[Math] Change of basis matrix for polynomials

analytic geometrylinear algebravector-spaces

I've understood what a change of basis matrix is, and how it's structured.

So a change of basis matrix from $B$ to $C$ is the matrix $M$ such that:

$${\begin{bmatrix} &\\ \\ \\\end{bmatrix}}_B = {\begin{bmatrix} &&&&\\ \\ \\\end{bmatrix}}{\begin{bmatrix} &\\ \\ \\\end{bmatrix}}_C$$

or

$$[v]_b = M[v]_c$$

However, my book extends this concept to polynomials. I see no problem if I see the polynomial $1+2t^2+3t^3$ as the vector $\begin{bmatrix} 1\\2\\3\\\end{bmatrix}$ and then I can constructo such matrix. But the exercise asks the following:

The change of basis matrix from the base $B=\{1+t,1-t^2\}$ to the base
$C$ is

$$\begin{bmatrix}1&2\\1&-1\end{bmatrix}$$

Find basis $C$

So basically we have this structure:

$${\begin{bmatrix} &\\ \\ \\\end{bmatrix}}_B = \begin{bmatrix}1&2\\1&-1\end{bmatrix}{\begin{bmatrix} &\\ \\ \\\end{bmatrix}}_C$$

where the first column vector is $[b_1]_c$ (vector $b_1$ written in terms of base $C$) and the second is $[b_2]_c$. So in some way I should find the basis $C$, but since there's a $t^2$ term, a '3 dimensional' vector should appear somewhere.

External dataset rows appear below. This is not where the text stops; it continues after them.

(** At or above the buffer size the pass only moves [usb_tx_cnt]. *)
Lemma drain_tick_dump :
  UART_BUFFER_SIZE <= observed_span e s ->
  drain_tick e s =
    (set_usb_tx_cnt (int32 (uart_rx_cnt s + int32 (GetRxCount e))) s, None).
Proof.
  intros Hspan. unfold drain_tick. rewrite busy_test.
  fold (observed_span e s).
  destruct (observed_span e s >=? UART_BUFFER_SIZE) eqn:Hge; [| lia].
  cbn. f_equal. f_equal.
  unfold observed_span.
  rewrite int32_add_r.
  replace (usb_tx_cnt s + (int32 (uart_rx_cnt s + int32 (GetRxCount e))
                            - usb_tx_cnt s))
    with (int32 (uart_rx_cnt s + int32 (GetRxCount e))) by ring.
  apply int32_idem.
Qed.

(** Below it, a positive span is offered to the USB stack from the read
    position up to the end of the buffer at most. *)
Lemma drain_tick_offer :
  0 < observed_span e s < UART_BUFFER_SIZE ->
  let offset := usb_tx_cnt s mod UART_BUFFER_SIZE in
  let len := Z.min (observed_span e s) (UART_BUFFER_SIZE - offset) in
  let n := USBD_CDC_ACM_WriteData e offset len in
  drain_tick e s =
    (if n >? 0 then set_usb_tx_cnt (int32 (usb_tx_cnt s + n)) s else s,
     Some (offset, len)).
Proof.
  intros Hspan offset len n. unfold drain_tick. rewrite busy_test.
  fold (observed_span e s).
  destruct (observed_span e s >=? UART_BUFFER_SIZE) eqn:Hge; [lia |].
  destruct (observed_span e s >? 0) eqn:Hgt; [| lia].
  assert (Hoff : 0 <= offset < 512)
    by (apply Z.mod_pos_bound; reflexivity).
  assert (Hmask : Z.land (uint32 (usb_tx_cnt s)) (UART_BUFFER_SIZE - 1)
                  = offset) by apply uint32_land_511.
  rewrite Hmask.
  assert (Hwrap : int32 (uint32 (UART_BUFFER_SIZE - offset))
                  = UART_BUFFER_SIZE - offset)
    by (apply cnt_to_wrap_exact; exact Hoff).
  rewrite Hwrap.
  assert (Hlen : (if observed_span e s >? UART_BUFFER_SIZE - offset
                  then UART_BUFFER_SIZE - offset else observed_span e s)
                 = len).
  { unfold len.
    destruct (observed_span e s >? UART_BUFFER_SIZE - offset) eqn:Hc; lia. }
  rewrite Hlen. fold n.
  destruct (n >? 0); reflexivity.
Qed.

How do I proceed?

Best Answer

Let $A=\begin{bmatrix} 1&2\\1&-1\end{bmatrix}$. Then $A^{-1}=\begin{bmatrix}\frac{1}{3}&\frac{2}{3}\\\frac{1}{3}&-\frac{1}{3}\end{bmatrix}$ is the change of basis matrix from C to B, so

$w_1=\frac{1}{3}(1+t)+\frac{1}{3}(1-t^2)=-\frac{1}{3}t^2+\frac{1}{3}t+\frac{2}{3}$ and

$w_2=\frac{2}{3}(1+t)-\frac{1}{3}(1-t^2)=\frac{1}{3}t^2+\frac{2}{3}t+\frac{1}{3}$ are the basis vectors in C.

(Notice that B and C are bases for a 2-dimensional subspace of the 3-dimensional vector space of polynomials of degree at most 2.)